**Problem to work on:** Please give an exact copy of every line from the one holding "simpl. rewrite HK." through the final line of the records below.

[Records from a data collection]
━━━━
(** The driver's data in cleared memory, and a device nobody has used. *)
Definition cold_disk (s : vst) : Prop :=
  length (dfree s) = num ∧ used_idx s = 0 ∧ info s = replicate num (mk_info None 0) ∧ length (ops s) = num ∧ vlock s = None ∧
  (∀ b x, vbufs s !! b = Some x → 0 ≤ v_blockno x < 2 ^ 31 ∧ length (v_data x) = Z.to_nat BSIZE) ∧
  phases s = ∅ ∧ asleep_on s = ∅ ∧ dv_avail (dvc s) = 0 ∧ dv_taken (dvc s) = [] ∧ (∀ a, length (dv_sectors (dvc s) a) = sector_size).

Lemma on_virtio_wp b k K t c v vd pl kp st m d a u fl Q : at_m b k K t c (v, vd, pl, kp, st) m → fresh v → cold_disk vd → kalloc_inv K (d :: a :: u :: fl) →
  (∀ K' v' vd' m', kalloc_inv K' fl → touches [d; a; u] K K' → vinitial vd' → at_m b k K' t c (v', vd', pl, kp, st) m' → Q tt m') → wp (on_virtio Virtio.virtio_disk_init) m Q.
Proof using VirtioPresent0.
  intros (Ha & HK & Ht & Hc & Hw) Hf (D1 & D2 & D3 & D4 & D5 & D6 & D7 & D8 & D9 & D10 & D11) Hk HQ. injection Hw as H1 H2 H3 H4 H5. fold (kmem (ker m)) in HK.
  assert (wp Virtio.virtio_disk_init (mk_vboot (kmem (ker m)) (vhw m) (vdisk m)) (λ _ s', kalloc_inv (vb_kern s') fl ∧ touches [d; a; u] K (vb_kern s') ∧ vinitial (vb_disk s'))) as Hr.
  { eapply wp_mono; [apply (virtio_disk_init_ok fresh _ d a u fl); simpl; [by rewrite H1|by rewrite HK|by rewrite H2]|]. simpl. rewrite HK.
    intros _ s' (R1 & R2 & R3). split; [done|]. split; [done|]. rewrite R3, H2. unfold vinitial. simpl. by split_and!. }
  apply wp_elim in Hr as ([] & s' & E & R1 & R2 & R3). unfold on_virtio, zoom, wp. rewrite E. eapply HQ; [exact R1|exact R2|exact R3|]. rewrite <- H3, <- H4, <- H5. by split_and!.
Qed.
━━━━
**Exercise response:**
  { eapply wp_mono; [apply (virtio_disk_init_ok fresh _ d a u fl); simpl; [by rewrite H1|by rewrite HK|by rewrite H2]|]. simpl. rewrite HK.
    intros _ s' (R1 & R2 & R3). split; [done|]. split; [done|]. rewrite R3, H2. unfold vinitial. simpl. by split_and!. }
  apply wp_elim in Hr as ([] & s' & E & R1 & R2 & R3). unfold on_virtio, zoom, wp. rewrite E. eapply HQ; [exact R1|exact R2|exact R3|]. rewrite <- H3, <- H4, <- H5. by split_and!.
Qed.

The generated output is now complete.